• GOAL OF THE EXERCISE
In the listing below, locate the line that contains "match last reversed with" and the line that contains "br_u8 (bytes_new data)". Restate word for word those two lines and every line between them, and nothing else.

☆ ☆ ☆

(* ===== verification/Upstream.v ===== *)
(** * Upstream rule-set files (crates/meow-rules/src/mrs_parser.rs)

    An upstream file is one zstd frame: a header, then a domain set or a list
    of address ranges. [open] reads the header, [for_each_domain] walks the
    set and turns its keys into domains, [for_each_net] splits the ranges. A
    walk hands its items over one by one; here it returns the items it handed
    over beside its result. *)

From S2P Require Import Prelude Strings Vec Bits Ip IpSet MrsRanges Stream MrsCodec RankSelect DomainSet.

Module Upstream.
Import IpSet MrsRanges Stream MrsCodec RankSelect DomainSet.

(** ** Decompression *)

Section Open.
Context `{ZL : ZstdLib}.

Definition decompress_payload_bounded (compressed : bytes) (max : Z) : result MrsError bytes :=
  match decoder_new compressed with
  | Err e => Err (Zstd (OtherError e))
  | Ok decoder =>
      match read_to_end (max + 1) decoder with
      | Err e => Err (Zstd e)
      | Ok out =>
          if (max <? Z.of_nat (length out))%Z then Err (InvalidLength (b! "decompressed_payload") max) else Ok out
      end
  end.

Definition decompress_payload (compressed : bytes) : result MrsError bytes :=
  decompress_payload_bounded compressed MAX_DECOMPRESSED_BYTES.

(** ** The header *)

Record UpstreamRuleSetReader := mkReader {
  decompressed : bytes;
  body_offset : nat;
  behavior : Z;
  count : Z;
}.

Definition open (data : bytes) : result MrsError UpstreamRuleSetReader :=
  decompressed ← decompress_payload data;
  '(magic, r) ← read_slice (bytes_new decompressed) (b! "upstream_magic") 4;
  if negb (bool_decide (magic = UPSTREAM_MRS_MAGIC)) then Err (WrongFormat UPSTREAM_MRS_MAGIC)
  else
    '(behavior, r) ← br_u8 r (b! "behavior");
    if negb (behavior =? TYPE_DOMAIN)%Z && negb (behavior =? TYPE_IPCIDR)%Z then Err (InvalidBehavior behavior)
    else
      '(count, r) ← br_i64 r (b! "count");
      if (count <? 0)%Z then Err (InvalidLength (b! "count") count)
      else
        '(extra_len, r) ← br_i64 r (b! "extra_len");
        if (extra_len <? 0)%Z then Err (InvalidReservedLength extra_len)
        else
          '(_, r) ← read_slice r (b! "extra") extra_len;
          Ok (mkReader decompressed (length decompressed - length (br_data r)) behavior count).

End Open.

Definition body (rd : UpstreamRuleSetReader) : bytes := drop (body_offset rd) (decompressed rd).

(** ** Domains *)

(** The domain of a stored key: a trailing '+' is dropped and the characters
    are reversed. [None] is a key that is not UTF-8. *)
Definition decode_key (reversed : bytes) : option bytes :=
  let stored :=
    match last reversed with
    | Some c => if bool_decide (c = "+"%char) then take (length reversed - 1) reversed else reversed
    | None => reversed
    end in
  if from_utf8_ok stored then Some (rev_chars stored) else None.

Definition count_skipped (keys : list bytes) : nat :=
  length (List.filter (fun k => bool_decide (decode_key k = None)) keys).

(** The items handed over, and the result. *)
Definition walk_result (A B : Type) : Type := list A * result MrsError B.

Definition fail {A B} (e : MrsError) : option (walk_result A B) := Some ([], Err e).

Definition read_domain_set (data : bytes) : result MrsError DomainSetTraversal :=
  '(version, r) ← br_u8 (bytes_new data) (b! "domain_set_version");
  if negb (version =? 1)%Z then Err (InvalidDomainSetVersion version)
  else
    '(leaves, r) ← read_u64_vec r (b! "domain_set_leaves");
    '(label_bitmap, r) ← read_u64_vec r (b! "domain_set_label_bitmap");
    '(labels_len, r) ← br_i64 r (b! "domain_set_labels_len");
    if (labels_len <? 1)%Z then Err (InvalidLength (b! "domain_set_labels_len") labels_len)
    else
      '(labels, r) ← read_slice r (b! "domain_set_labels") labels_len;
      let node_count := sum_list (count_ones 64 <$> label_bitmap) in
      if (length labels + 1 <? node_count)
      then Err (InvalidLength (b! "domain_set_terminators") (Z.of_nat node_count))
      else Ok (mkTraversal leaves label_bitmap (index_new label_bitmap) labels).

Definition walk_upstream_domain_set (data : bytes) : option (walk_result bytes nat) :=
  match read_domain_set data with
  | Err e => fail e
  | Ok traversal =>
      '(keys, r) ← traverse traversal;
      Some (omap decode_key keys, match r with Ok _ => Ok (count_skipped keys) | Err e => Err e end)
  end.

Definition for_each_domain (rd : UpstreamRuleSetReader) : option (walk_result bytes nat) :=
  if negb (behavior rd =? TYPE_DOMAIN)%Z then fail (InvalidBehavior (behavior rd))
  else walk_upstream_domain_set (body rd).

(** ** Networks *)

Section Nets.
Context `{NN : IpNetNew}.

Definition read_range (r : ByteReader) : result MrsError (Z * Z * ByteReader) :=
  '(from, r) ← read_slice r (b! "ipcidr_from") 16;
  '(to, r) ← read_slice r (b! "ipcidr_to") 16;
  Ok (from_be_bytes from, from_be_bytes to, r).

(** [left] records are to come. A round takes 32 bytes, so [fuel] is the
    number of bytes; [None] is a loop that runs out of it. *)
Fixpoint net_loop (fuel : nat) (left : Z) (r : ByteReader) (nets : list IpNet) : option (walk_result IpNet unit) :=
  if (left <=? 0)%Z then Some (nets, Ok tt)
  else match read_range r with
  | Err e => Some (nets, Err e)
  | Ok (from, to, r) =>
      match fuel with
      | 0 => None
      | S fuel =>
          more ← push_range_prefixes from to;
          let nets := nets ++ more in
          let emitted := Z.of_nat (length nets) in
          if (MAX_DOMAIN_SET_ENTRIES <? emitted)%Z
          then Some (nets, Err (InvalidLength (b! "ipcidr_set_output") emitted))
          else net_loop fuel (left - 1) r nets
      end
  end.

Definition for_each_net (rd : UpstreamRuleSetReader) : option (walk_result IpNet unit) :=
  if negb (behavior rd =? TYPE_IPCIDR)%Z then fail (InvalidBehavior (behavior rd))
  else match '(version, r) ← br_u8 (bytes_new (body rd)) (b! "ipcidr_set_version");
             if negb (version =? 1)%Z then Err (InvalidIpCidrSetVersion version)
             else
               '(len, r) ← br_i64 r (b! "ipcidr_set_ranges_len");
               if (len <? 1)%Z then Err (InvalidLength (b! "ipcidr_set_ranges_len") len) else Ok (len, r) with
  | Err e => fail e
  | Ok (len, r) => net_loop (length (br_data r)) len r []
  end.

(** ** Entries as text *)

Record UpstreamRuleSetPayload := mkUpstream { up_behavior : Z; up_count : Z; up_entries : list bytes }.

Definition parse_upstream_ruleset_mrs `{ZL : ZstdLib} (data : bytes) :
    option (result MrsError UpstreamRuleSetPayload) :=
  match open data with
  | Err e => Some (Err e)
  | Ok reader =>
      let payload entries := mkUpstream (behavior reader) (count reader) entries in
      if (behavior reader =? TYPE_DOMAIN)%Z then
        '(entries, r) ← for_each_domain reader;
        Some (match r with Ok _ => Ok (payload entries) | Err e => Err e end)
      else if (behavior reader =? TYPE_IPCIDR)%Z then
        '(nets, r) ← for_each_net reader;
        Some (match r with Ok _ => Ok (payload (show_net <$> nets)) | Err e => Err e end)
      else Some (Err (InvalidBehavior (behavior reader)))
  end.

End Nets.

End Upstream.
Lemma encode_node_step st K n :
  enc_inv st K -> queue st !! length K = Some n ->
  exists st' ls (es : list (ascii * (nat * nat * nat))), encode_node keys (length K) st = Some st' /\ enc_inv st' (K ++ [ls]) /\
    queue st' = queue st ++ (snd <$> es) /\ sum_list (node_work <$> (snd <$> es)) < node_work n.
Proof.
  intros Hinv Hn. pose proof Hinv as [Hlab Hidx Hq Hbits Hlok Hleaves Hnodes Hsub].
  assert (Hok : node_ok n) by (rewrite Forall_forall in Hnodes; eauto using list_elem_of_lookup_2).
  destruct (node_edges_ok n Hok) as (es & Hes & Hv & Heok & Hwork).
  destruct (node_first _ Hok) as (key & Hkey & _).
  set (ls := if leaf_node n then set_bit (enc_leaves st) (length K) true else enc_leaves st).
  set (st0 := mkEnc (queue st) ls (enc_bitmap st) (enc_labels st) (label_idx st)).
  destruct (push_edges st0 es (layout_bits K) Hbits Hidx) as (H1 & H2 & H3 & H4 & H5).
  change (queue st0) with (queue st) in H1. change (enc_leaves st0) with ls in H2.
  change (enc_labels st0) with (enc_labels st) in H3.
  pose proof (leaf_first _ _ Hok Hkey) as Hleaf. unfold encode_node. rewrite Hn.
  destruct n as [[start stop] col]. cbn [fst snd mbind option_bind] in *. rewrite Hkey. cbn [mbind option_bind].
  rewrite Hleaf, Hes. cbn [mbind option_bind]. fold ls. fold st0.
  eexists _, (fst <$> es), es. split; [reflexivity|]. split; [|by split].
  constructor; cbn [queue enc_leaves enc_bitmap enc_labels label_idx].
  - rewrite H3, list.join_app, <- Hlab. cbn. by rewrite app_nil_r.
  - rewrite H4, layout_bits_snoc, !length_app, !length_replicate, length_fmap. cbn. lia.
  - rewrite H1, list.join_app, !length_app, Hq. cbn. rewrite app_nil_r, !length_fmap. lia.
  - rewrite layout_bits_snoc, length_fmap, H4, app_assoc. by apply set_bit_snoc.
  - rewrite H2. unfold ls. case_match; [by apply set_bit_ok|done].
  - rewrite H1, H2, length_app, Nat.add_1_r. by apply inv_leaves_step.
  - rewrite H1. apply Forall_app. split; [done|]. by apply Forall_fmap.
  - rewrite H1. intros i ls' Hi. by eapply inv_sub_step.
Qed.
(** The loop of [find_after_dotfree_gap]; [start] only grows up to the host's
    length, which bounds the fuel. *)
Fixpoint find_gap (fuel : nat) (host : bytes) (start : nat) (needle : bytes) : option nat :=
  if start + length needle <=? length host then
    match fuel with
    | O => None
    | S fuel =>
        if bool_decide (host !! (start - 1) = Some dot) then None
        else if eq_at host start needle then Some start
        else find_gap fuel host (S start) needle
    end
  else None.

Definition find_after_dotfree_gap (host : bytes) (pos : nat) (needle : bytes) : option nat :=
  find_gap (length host) host (pos + 1) needle.

Fixpoint match_mids (host : bytes) (pos : nat) (mids : list bytes) : option nat :=
  match mids with
  | [] => Some pos
  | mid :: mids =>
      start ← find_after_dotfree_gap host pos mid;
      match_mids host (start + length mid) mids
  end.

Definition glob_tail (host : bytes) (pos : nat) (last : bytes) : bool :=
  if length host <? length last then false
  else
    let tail_start := length host - length last in
    if tail_start <=? pos then false
    else if negb (eq_ignore_ascii_case (drop tail_start host) last) then false
    else negb (contains_byte dot (take (tail_start - pos) (drop pos host))).

Definition glob_matches (pieces : list bytes) (host : bytes) : bool :=
  match pieces with
  | [] => false
  | [piece] => eq_ignore_ascii_case host piece
  | first :: rest =>
      if (length host <? length first) || negb (eq_at host 0 first) then false
      else
        match match_mids host (length first) (take (length rest - 1) rest) with
        | None => false
        | Some pos => glob_tail host pos (default [] (last rest))
        end
  end.

Section Matcher.
Context `{RL : RegexOps}.

Record RegexMatcher := mkRegexMatcher { rm_regex : Regex; required_literal : option bytes }.

Definition regex_matches (m : RegexMatcher) (host : bytes) : bool :=
  match required_literal m with
  | Some lit => if domain_keyword_matches host lit then is_match (rm_regex m) host else false
  | None => is_match (rm_regex m) host
  end.

Definition required_literal_from_plain_regex (pattern : bytes) : option bytes :=
  if bool_decide (pattern = []) || existsb is_regex_meta_byte pattern then None
  else Some (to_ascii_lowercase pattern).

(** [max_by_key] keeps the last of the longest parts. *)
Definition required_literal_from_wildcard (pattern : bytes) : option bytes :=
  to_ascii_lowercase <$>
  foldl (fun best part =>
      match best with
      | Some b => if length b <=? length part then Some part else Some b
      | None => Some part
      end) None (List.filter (fun part => negb (bool_decide (part = []))) (split star pattern)).

Definition compile_domain_regex (pattern : bytes) : option RegexMatcher :=
  r ← regex_new pattern;
  Some (mkRegexMatcher r (required_literal_from_plain_regex pattern)).
(* ===== verification/GeositeLoad.v ===== *)
(** * Loading a geosite database
    (crates/meow-rules/src/geosite.rs, crates/meow-rules/src/geosite_dat.rs)

    [from_bytes] reads either an MRS file, streaming its items into tries, or
    a V2Ray protobuf file. The protobuf reader is a cursor over a slice; an
    outer [None] is a panic of the trie. Skip counters only feed the log and
    are left out. *)

From S2P Require Import Prelude Strings Trim Vec Bits Trie TrieSealed DomainTrie TrieSpec TrieTheorems Regex.
From S2P Require Import Stream MrsCodec Geosite.

Module GeositeLoad.
Import Sealed DomainTrie Stream MrsCodec Geosite.

(** ** The protobuf reader *)

Inductive DatError :=
  | DatTruncated (pos : Z)
  | VarintOverflow (pos : Z)
  | InvalidUtf8 (pos : Z)
  | UnknownWireType (pos wire : Z).

Record PbReader := mkPb { pb_rest : bytes; pb_pos : Z }.

Definition pb_new (buf : bytes) : PbReader := mkPb buf 0.
Definition is_at_end (r : PbReader) : bool := match pb_rest r with [] => true | _ => false end.
Definition remaining (r : PbReader) : Z := Z.of_nat (length (pb_rest r)).
Definition advance (n : nat) (r : PbReader) : PbReader := mkPb (drop n (pb_rest r)) (pb_pos r + Z.of_nat n).

Fixpoint varint_loop (start acc shift : Z) (s : bytes) (pos : Z) : result DatError (Z * PbReader) :=
  match s with
  | [] => Err (DatTruncated start)
  | c :: s =>
      let b := byte_z c in
      if (64 <=? shift)%Z then Err (VarintOverflow start)
      else
        let acc := Z.lor acc (wrap64 (Z.shiftl (Z.land b 127) shift)) in
        if (Z.land b 128 =? 0)%Z then Ok (acc, mkPb s (pos + 1))
        else varint_loop start acc (shift + 7) s (pos + 1)
  end.

Definition read_varint (r : PbReader) : result DatError (Z * PbReader) :=
  varint_loop (pb_pos r) 0 0 (pb_rest r) (pb_pos r).

Definition read_tag (r : PbReader) : result DatError (Z * Z * PbReader) :=
  '(tag, r) ← read_varint r;
  Ok (Z.shiftr tag 3 `mod` 2 ^ 32, Z.land tag 7, r)%Z.

Definition read_length_delimited (r : PbReader) : result DatError (bytes * PbReader) :=
  let start := pb_pos r in
  '(len, r) ← read_varint r;
  if (remaining r <? len)%Z then Err (DatTruncated start)
  else Ok (take (Z.to_nat len) (pb_rest r), advance (Z.to_nat len) r).

Definition WIRE_VARINT : Z := 0.
Definition WIRE_I64 : Z := 1.
Definition WIRE_LEN_DELIM : Z := 2.
Definition WIRE_I32 : Z := 5.

Definition skip_field (wire : Z) (r : PbReader) : result DatError PbReader :=
  let start := pb_pos r in
  if (wire =? WIRE_VARINT)%Z then '(_, r) ← read_varint r; Ok r
  else if (wire =? WIRE_LEN_DELIM)%Z then '(_, r) ← read_length_delimited r; Ok r
  else if (wire =? WIRE_I64)%Z then if (remaining r <? 8)%Z then Err (DatTruncated start) else Ok (advance 8 r)
  else if (wire =? WIRE_I32)%Z then if (remaining r <? 4)%Z then Err (DatTruncated start) else Ok (advance 4 r)
  else Err (UnknownWireType start wire).

(** [while !r.is_at_end() { let (field, wire) = r.read_tag()?; .. }]. A tag
    takes a byte at least: the fuel is the length of the message. *)
Fixpoint fields_loop {S} (step : S -> Z -> Z -> PbReader -> result DatError (S * PbReader))
    (fuel : nat) (s : S) (r : PbReader) : result DatError S :=
  if is_at_end r then Ok s
  else match fuel with
  | 0 => Ok s
  | Datatypes.S fuel =>
      '(field, wire, r) ← read_tag r;
      '(s, r) ← step s field wire r;
      fields_loop step fuel s r
  end.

☆ ☆ ☆

• ANSWER BOX
    match last reversed with
    | Some c => if bool_decide (c = "+"%char) then take (length reversed - 1) reversed else reversed
    | None => reversed
    end in
  if from_utf8_ok stored then Some (rev_chars stored) else None.

Definition count_skipped (keys : list bytes) : nat :=
  length (List.filter (fun k => bool_decide (decode_key k = None)) keys).

(** The items handed over, and the result. *)
Definition walk_result (A B : Type) : Type := list A * result MrsError B.

Definition fail {A B} (e : MrsError) : option (walk_result A B) := Some ([], Err e).

Definition read_domain_set (data : bytes) : result MrsError DomainSetTraversal :=
  '(version, r) ← br_u8 (bytes_new data) (b! "domain_set_version");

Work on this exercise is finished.